I recently read this beautiful post by a young autistic woman named Emily, in which she talks about the joy and vibrancy of autism.
“I see the world in all its vibrance. I am uplifted at once by the sound of birds. The feeling of the sun on my skin makes me feel so warm. I’m sure I see more shades of green than other people. I notice those small details that others don’t. My eyes are constantly searching.”
Emily’s post inspired me to reflect on the things I love about being autistic. Since so much content about autism and neurodiversity is negative or focused on the difficulties and challenges, I am grateful for the opportunity to discuss the good things.
1) Autistic bliss
I’m not sure if “autistic bliss” is an actual term, but I’m often in awe of the beauty around me. I’m often moved to tears by a beautiful song or painting or writing or amazing scene in a film. I experience this almost daily unless I’m very stressed or sick.
Based on non-autistic people’s reactions over the years, I’ve learned that these feelings or sensations are not the norm. They are, however, normal for many autistic people.
Learning a new skill or acquiring new information can also give me this blissful feeling. Which leads me to:
2) Many interests
My interests are all over the place, ranging from literature and history to biology and architecture. I never feel like there’s enough time in the day to pursue all of these topics. Regardless, my focus can be very intense when it comes to my interests, and I derive a lot of pleasure and contentment from repeatedly entering a state of flow.
“Flow is one of life’s highly enjoyable states of being, wrapping us entirely in the present, and helping us be more creative, productive, and happy.”
Getting into this flow state reduces stress and helps me self-regulate.
3) Deep friendships
Contrary to myths and harmful stereotypes about autism, most autistic people love having friends.
“Autistic people overwhelmingly report that they want friends. And they have shown that they can and do form friendships with both neurotypical and autistic peers.”
I tend to have a few close friends with whom I’m extremely honest and open. In other words, my friendships tend to be very intimate. Since my connection with my friends is quite deep, I tend to get a lot more out of my friendships than others might.
Most of my friends are neurodiverse (autistic, ADHD, or Tourette’s, etc.) — either diagnosed or considering assessment. Neurodiverse brains tend to attract each other (whether or not they know they are neurodiverse!), and I have found this to be true both in friendships and romantic relationships.
4) Eidetic memory
Another term for eidetic memory is “photographic memory.” This ability has helped me remember facts or information when I need it most. If I look long enough at a page in a Biology textbook, for example, I’m able to see that page in my mind when it comes to answering a question on a test.

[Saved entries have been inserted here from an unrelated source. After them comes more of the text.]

Lemma public_key_covering oid a bits more rest cert : algorithm_of oid = Some a -> alg_pubkey a <> None -> short (der_spki oid bits) ->
  exists key, x509_parse_public_key cert (covering (der_spki oid bits ++ more) rest)
    = ok (set_subject (Subject (subject_raw (subject cert)) (subject_name (subject cert)) key) cert) /\
    contents (pk_raw key) = der_spki oid bits /\ pk_algorithm key = Some a /\
    take (Z.to_nat (bits_len (pk_bits key))) (bits_data (pk_bits key)) = bits.
Proof.
  intros Ea Hp Hs. unfold x509_parse_public_key, asn1_shrink_any, der_spki in *. apply short_object in Hs as Hb.
  apply short_app in Hb as Hab. destruct Hab as [Hal Hbs%short_object].
  assert (short bits) as Hbits by (unfold short in *; cbn [length] in *; lia).
  rewrite shrink_covering by (done || by right). cbn [mbind option_bind snd].
  set (spki := asn1_object ASN1_SEQUENCE (der_algorithm oid ++ asn1_object ASN1_BIT_STRING (0 :: bits))) in *.
  assert (asn1_enter (covering spki (more ++ rest)) ASN1_SEQUENCE
    = Some (RC_OK, covering (der_algorithm oid ++ asn1_object ASN1_BIT_STRING (0 :: bits)) (more ++ rest))) as ->.
  { rewrite <- (app_nil_r spki). subst spki. rewrite enter_covering by (done || by left). done. }
  cbn [mbind option_bind snd]. unfold asn1_pubkey_algorithm. rewrite algorithm_covering, Ea by done. cbn [mbind option_bind].
  destruct (alg_pubkey a) as [pk|] eqn:Epk; [|done]. cbn [mbind option_bind].
  unfold asn1_skip_any. unfold der_algorithm. rewrite skip_covering;
    [|done|by right|by eapply short_object|apply object_nonempty].
  cbn [mbind option_bind snd]. rewrite <- (app_nil_r (asn1_object ASN1_BIT_STRING _)), bit_string_covering by done.
  cbn [mbind option_bind]. eexists. splits; [done|by apply contents_covering|done|]. cbn [pk_bits bits_len bits_data].
  by rewrite Nat2Z.id, take_app_length.
Qed.

Lemma find_extension_covering zalloc_ok oid rest :
  x509_find_extension zalloc_ok (covering oid rest) = snd <$> head (filter (fun e => e.1 = oid) (x509_extension_table zalloc_ok)).
Proof.
  unfold x509_find_extension. erewrite head_filter_ext; [done|]. intros e. cbn. rewrite compare_covering. apply bool_decide_eq_true.
Qed.

(** An extension up to its value: critical or not. *)
Lemma extension_header zalloc_ok oid (crit : bool) value more rest cert parse :
  snd <$> head (filter (fun e => e.1 = oid) (x509_extension_table zalloc_ok)) = parse -> short (der_extension_of oid crit value) ->
  x509_parse_extension zalloc_ok cert (covering (der_extension_of oid crit value ++ more) rest)
  = match parse with
    | Some p => p cert (covering value (more ++ rest))
    | None => if crit then err ENOTSUP_EXTENSION cert else ok cert
    end.
Proof.
  unfold der_extension_of. intros Ep Hs. apply short_object in Hs as Hb. apply short_app in Hb as Hov. destruct Hov as [Ho%short_object Hcv].
  apply short_app in Hcv as [_ Hv%short_object]. unfold x509_parse_extension.
  rewrite enter_covering by (done || by left). cbn [mbind option_bind snd].
  rewrite enter_covering by (done || by left). cbn [mbind option_bind snd]. rewrite find_extension_covering, Ep.
  unfold asn1_skip_any. rewrite skip_covering; [|done|by right|done|destruct crit; [done|apply object_nonempty]].
  cbn [mbind option_bind snd].
  assert (asn1_enter (covering (asn1_object ASN1_OCTET_STRING value) (more ++ rest)) ASN1_OCTET_STRING
    = Some (RC_OK, covering value (more ++ rest))) as Ev by (apply enter_only; (done || by left)).
  destruct crit; cbn [app].
  - rewrite type_covering by done. cbn [mbind option_bind]. change (ASN1_BOOLEAN =? ASN1_BOOLEAN) with true. cbn iota.
    assert (asn1_boolean (covering (asn1_object ASN1_BOOLEAN [255] ++ asn1_object ASN1_OCTET_STRING value) (more ++ rest)) = Some (inl 255)) as ->.
    { unfold asn1_boolean. by rewrite enter_covering by (done || by left). }
    cbn [mbind option_bind]. rewrite skip_covering; [|done|by right|done|apply object_nonempty]. cbn [mbind option_bind snd].
    destruct parse; [|done]. by rewrite Ev.
  - rewrite <- (app_nil_r (asn1_object ASN1_OCTET_STRING value)), type_covering by done. cbn [mbind option_bind].
    change (ASN1_OCTET_STRING =? ASN1_BOOLEAN) with false. cbn iota. cbn [mbind option_bind].
    rewrite app_nil_r. destruct parse; [|done]. by rewrite Ev.
Qed.
Lemma create_ok allocate zalloc_ok `{!Allocates allocate} w held data w' r : world_ok w held ->
  x509_certificate_create allocate zalloc_ok w data = Some (w', r) ->
  evolved w w' held /\
  match r with
  | inl l => world_ok w' (one_more held l) /\ exists cert, w_certs w' !! l = Some cert /\ l ∈ w_cache w' /\
      forall p, asn1_shrink_any data = Some p -> contents (raw cert) = contents p.2
  | inr _ => world_ok w' held
  end.
Proof.
  intros Hw E. unfold x509_certificate_create in E. destruct (asn1_shrink_any data) as [p|]; [|done]. cbn [mbind option_bind] in E.
  destruct (cache_find_ok w held p.2 (w_cache w) Hw) as (hit & Ef & Hhit); [done|]. rewrite Ef in E. cbn [mbind option_bind] in E.
  destruct hit as [l|].
  - destruct Hhit as (Hl & cert & Ec & Ecmp). pose proof (to_front_ok w held l Hw Hl) as Hw1.
    destruct (get_ok _ _ l Hw1) as (w2 & Eg & Hw2 & Ecerts & Ecache); [exact (wo_cached _ _ Hw l Hl)|]. rewrite Eg in E. cbn in E. injection E as <- <-.
    split; [split; rewrite Ecerts; cbn [w_certs]; auto|]. split; [done|]. exists cert. rewrite Ecerts, Ecache. cbn [w_certs w_cache].
    splits; [done|set_solver|]. intros q [= <-]. symmetry. by apply compare_true.
  - destruct (allocate w (cur_len p.2)) as [w1 address] eqn:Ea.
    pose proof (discarded_ok w w1 held) as Hs. pose proof (alloc_discards w (cur_len p.2)) as Hd. rewrite Ea in Hd. specialize (Hs Hd Hw).
    destruct address as [l|]; [|injection E as <- <-; split; [by apply shrunk_evolved|apply Hs]].
    pose proof (alloc_fresh w (cur_len p.2) l) as Hf. rewrite Ea in Hf. specialize (Hf eq_refl). cbn [fst] in Hf.
    assert (w_certs w1 !! l = None) as Hfc.
    { apply eq_None_not_Some. intros Hsome%(proj1 (wo_dom _ _ (sh_ok _ _ _ Hs) l)). rewrite Hf in Hsome. by destruct Hsome. }
    destruct (x509_parse zalloc_ok null_certificate _) as [[rr cert]|] eqn:Ep; [|done]. cbn [mbind option_bind] in E.
    destruct (parse_unvalidated _ _ _ _ Ep) as (Hv & Hr & Hraw). destruct rr as [|e].
    + destruct (x509_get _ l) as [w2|] eqn:Eg; [|done]. cbn [mbind option_bind] in E. injection E as <- <-.
      destruct (created_ok w1 w2 held l cert (sh_ok _ _ _ Hs) Hf) as [Ec Hw2]; [|done|].
      { intros x c Hx Ex. rewrite Hraw, compare_copy. eapply Hhit; [by apply (sh_cache _ _ _ Hs)|].
        by eapply lookup_weaken; [|apply (sh_certs _ _ _ Hs)]. }
      split; [|split; [done|]].
      * pose proof (sh_ok _ _ _ Hs) as Hw1. apply shrunk_evolved in Hs as [Hh Hn]. split; cbn [w_certs]; rewrite Ec.
        -- intros x Hx. rewrite lookup_insert_ne, Hh; [done|done|]. intros <-. destruct (wo_held _ _ Hw1 l Hx) as [c Hc]. congruence.
        -- intros x c [[<- <-]|[_ Hx]]%lookup_insert_Some; [by right|by apply Hn].
      * exists cert. cbn [w_certs w_cache]. rewrite Ec, lookup_insert_eq. splits; [done|set_solver|]. intros q [= <-].
        rewrite Hraw. unfold contents. cbn [cur_data cur_len]. by rewrite take_take, Nat.min_id.
    + destruct (x509_put _ l) as [w2|] eqn:Eg; [|done]. cbn [mbind option_bind] in E. injection E as <- <-.
      apply freed_again in Eg as ->; [|done|done]. split; [by apply shrunk_evolved|apply Hs].
Qed.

My eidetic memory is not perfect, but it often comes in handy. While some non-autistic people have eidetic memory, I’ve heard that it’s more common in autistic people.
5) Attention to detail
At school and at work, my attention to detail has served me well. I tend to notice things that others don’t, and discrepancies stand out to me very clearly — whether it’s an extra space between words on a page or an inefficient process in a workplace. It’s almost like my mind can’t NOT see it.
The best thing about this ability is that I don’t have to try hard, it’s just there! It also forms the basis for effective problem-solving.
In sum, autism makes my life pretty amazing, and I would never want to be rid of it. Yes, there are some very real challenges that often come with autism, such as co-occurring mental and physical health conditions. But, all things considered, I think the benefits outweigh the challenges.